I require inspiration to write.
This probably means I’m not a real writer. Of course, I’m not sure what it’d take to make me feel like a real writer. My name on the cover of a book? I’m sure even that wouldn’t do it; I’d just feel like an impostor. I feel like an impostor a lot.
This isn’t a recent phenomenon.
In college I wrote poem after poem of ridiculous E.E. Cummings inspired dreck. I thought I was doing the work of a genius, with my smooshed-together words and all the lowercases. It couldn’t’ve been less profound, less original. Everyone was polite about it, though. One was even published in our little literary magazine. I can’t stand to read it. I spend a lot of time pretending it doesn’t exist.
I once wrote a poem about how everything seems like a poem after reading Billy Collins.
In my Sylvia Plath phase, I used the word “black” a lot. I love the way it sounds when spoken aloud. Sylvia Plath wrote poems meant to be read aloud. I wrote my first sonnet to her. I still have it memorized. Iambs don’t come naturally to me.
Anne Lamott’s Bird by Bird taught me to write only what I can see through a 1″x1″ picture frame when I’m stuck. That’s what, in part, gave me the idea for this blog. I regularly read her when I’m stuck, but only when I don’t want to be stuck anymore. It takes me a long time to acknowledge that I don’t want to be stuck anymore.
Most of the time I’m perfectly happy being stuck and don’t realize how desperately I didn’t want to be stuck anymore until I’m not stuck anymore.
A lot of people try to write like Hemingway, but no one gets away with it.
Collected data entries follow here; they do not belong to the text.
(** [v] is a temperature with the binary64 value [f]: a float, or an
    integer that [float] converts. *)
Definition as_float (v : pyval) (f : spec_float) : Prop :=
  v = PFloat f \/ exists z, v = PInt z /\ int_to_float z = Ok f.

Definition is_dict (v : pyval) : bool :=
  match v with PDict _ => true | _ => false end.

Definition is_list (v : pyval) : bool :=
  match v with PList _ => true | _ => false end.

Definition is_str (v : pyval) : bool :=
  match v with PStr _ => true | _ => false end.

(** [format(v, ".1f")] succeeds: [v] is a float, or an integer in the
    range of the floats. *)
Definition formattable (v : pyval) : bool :=
  match format_1f v with Ok _ => true | Raise _ => false end.

(** The value at [p], when there is one, passes [ok]. *)
Definition typed_at (data : pyval) (p : list step) (ok : pyval -> bool)
  : bool :=
  match lookup data p with
  | Some v => ok v
  | None => true
  end.

(** Whatever the document has on the way to the four fields has the type
    the API gives it: objects are dicts, [weather] is a list, the
    temperature is a number, the description is a string. *)
Definition schema_typed (data : pyval) : bool :=
  typed_at data [] is_dict &&
  typed_at data [Key (lit "main")] is_dict &&
  typed_at data path_temp formattable &&
  typed_at data [Key (lit "weather")] is_list &&
  typed_at data [Key (lit "weather"); Index0] is_dict &&
  typed_at data path_description is_str &&
  typed_at data [Key (lit "wind")] is_dict.

(** The document [{"main": {"temp": "hot", "humidity": 65},
    "wind": {"speed": 1}}]: no [weather], and a temperature that is a
    string. *)
Definition untyped_document : pyval :=
  PDict [ (lit "main", PDict [ (lit "temp", PStr (lit "hot"));
                               (lit "humidity", PInt 65) ]);
          (lit "wind", PDict [ (lit "speed", PInt 1) ]) ].

Definition not_nan (x : xnum) : Prop := x <> XNaN.

(** [a <= b] on the values that are numbers. *)
Definition num_leb (a b : pyval) : bool :=
  match number a, number b with
  | Some x, Some y => xnum_leb x y
  | _, _ => false
  end.

(** A number other than a NaN. *)
Definition ordered_number (v : pyval) : Prop :=
  exists x, number v = Some x /\ not_nan x.

Definition str_eq_dec : forall a b : pystr, {a = b} + {a <> b} :=
  list_eq_dec N.eq_dec.

Definition str_le (a b : pystr) : Prop := str_leb a b = true.

(** What the first loop reads of one item: the date of its timestamp,
    its temperature and its description. *)
Record sample : Type := {
  sample_date : pystr;
  sample_temp : pyval;
  sample_cond : pyval
}.

Definition item_sample (item : pyval) : result sample :=
  dt_txt <- getitem item (lit "dt_txt") ;;
  date_str <- py_split0 dt_txt ;;
  main <- getitem item (lit "main") ;;
  temp <- getitem main (lit "temp") ;;
  weather <- getitem item (lit "weather") ;;
  first <- getitem0 weather ;;
  description <- getitem first (lit "description") ;;
  Ok {| sample_date := date_str; sample_temp := temp;
        sample_cond := description |}.

Fixpoint samples_of (items : list pyval) : result (list sample) :=
  match items with
  | [] => Ok []
  | item :: items' =>
      s <- item_sample item ;;
      ss <- samples_of items' ;;
      Ok (s :: ss)
  end.

Definition add_sample (daily : daily_t) (s : sample) : daily_t :=
  daily_update
    (daily_update daily (sample_date s) (append_temp (sample_temp s)))
    (sample_date s) (append_condition (sample_cond s)).

(** The bucket of a date; the default one when the date has none. *)
Definition bucket_of (daily : daily_t) (k : pystr) : bucket :=
  match daily_get daily k with
  | Some b => b
  | None => empty_bucket
  end.

(** The temperatures and the descriptions of the samples of a date, in
    the order of the list. *)
Definition on_date (k : pystr) (ss : list sample) : list sample :=
  filter (fun s => str_eqb (sample_date s) k) ss.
There’s even an annual International Imitation Hemingway Competition. I never tried to write like Hemingway because I liked Fitzgerald more. And no one ever tries to write like Fitzgerald because no one can even get close. And also because Hemingway is the one who had the bigger influence on modern writing. Fitzgerald is flowery. Passe. And how I love him.
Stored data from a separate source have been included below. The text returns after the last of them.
(** ** The results of one tab *)

Lemma sort_results_perm (df : list Post) (sort_option : str) :
  Permutation (sort_results df sort_option) df.
Proof.
  destruct df as [|p df]; [reflexivity|]. unfold sort_results.
  destruct (str_eqb sort_option (py "Date Posted")).
  - apply (stable_sort_perm more_recent_first).
  - destruct (str_eqb sort_option (py "Title Alphabetically")); [|reflexivity].
    unfold sort_na_last.
    rewrite (filter_all (fun x => negb (key_isna x))) by reflexivity.
    rewrite (filter_none key_isna) by reflexivity.
    rewrite app_nil_r. apply (stable_sort_perm key_leb).
Qed.

Lemma filter_by_keywords_In (current_keywords age_keywords : list str)
  (df : list Post) (p : Post) :
  In p (filter_by_keywords current_keywords age_keywords df) <->
  In p df /\ (truthy current_keywords || truthy age_keywords = true ->
              has_keyword_match current_keywords age_keywords p = true).
Proof.
  unfold filter_by_keywords.
  destruct (truthy current_keywords || truthy age_keywords).
  - rewrite filter_In. tauto.
  - split; [intros H; split; [exact H | discriminate] | tauto].
Qed.

Section Tab.
Variable strptime : str -> option Z.
Variable fromtimestamp : Z -> option Z.
Variable now : Z.
Variables current_keywords age_keywords : list str.
Variables current_recency current_sort : str.

Local Abbreviation shown :=
  (display_subreddit_results strptime fromtimestamp now current_keywords
     age_keywords current_recency current_sort).

Local Abbreviation passes_filters :=
  (passes_side_bar_filters strptime fromtimestamp now current_keywords
     age_keywords current_recency).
But it was Jonathan Safran Foer who inspired this post.
I tried to read Everything Is Illuminated and failed. Then I watched the movie to understand the basic framing of the novel, but I haven’t tried to read it again yet. It’s sitting on my bookshelf, and every once in a while when I’m between books I think about trying again. But not yet.
It was Extremely Loud & Incredibly Close that did it. It broke me. Whenever anyone comments on how sensitive I am (which happens often), I say it’s that book’s fault even though my mom will tell you I’ve always been sensitive. But it pushed me over the edge somehow. Because of it, my heart is always broken, always breaking.
Last week, for two days in a row, I sat at my desk and cried over pictures of oil-covered birds in the gulf because I am broken because of this book.
An English major friend recommended it to me in college. She said I’d like it because it used typography in surprising ways like E.E. Cummings. (Everyone knew about me and E.E. Cummings.) I took a mental picture of the novel’s front, the hand and the psychedelic font that HP now uses in their advertising. I put it on my mental post-graduation reading list.
Two and a half years later, in September of 2007, I saw it at a used bookstore and decided it was time. It wasn’t until September 11 that I came to realize how synchronous this timing was. It was the events of September 11, 2001 that broke the narrator. Specifically, his father’s death in the north tower.
I was, still am, working in a tall building in downtown Dallas. Planes sometimes leave shadows on the building across the way as they fly overhead. We’re all scared it’s going to happen again. We’re all broken in this way.
One day in the middle of reading it, I came back inside from lunch and sat down at my desk to find a bug on my shirt. I went all the way back downstairs, down 29 floors, to release the bug outside, where it belonged. The idea of leaving the bug to fend for itself inside this building, where there are only office plants and humid, recycled air, for the rest of its life broke my heart.
My heart still hasn’t stopped breaking.
Last week Chad and I prepared our divorce papers. After he printed off the receipt for the cost of the imaginary lawyers to draft the papers and send them to us for us to file, he began to cry. So I began to cry too. And then he stopped, but I kept crying.
I said I’m not the kind of person who does the things I’ve done. I’m the kind of person who cries about oil-covered birds. But we both know that I stopped thinking that way a long time ago. There are no kinds of people. We’re all just people. And sometimes we cause all of the hurt that breaks our own hearts and the hearts of the ones we love.
It was this story, which I read over my lunch break, that inspired this post.
I ran a yellow-red light because I could hardly wait to get back to work to write it.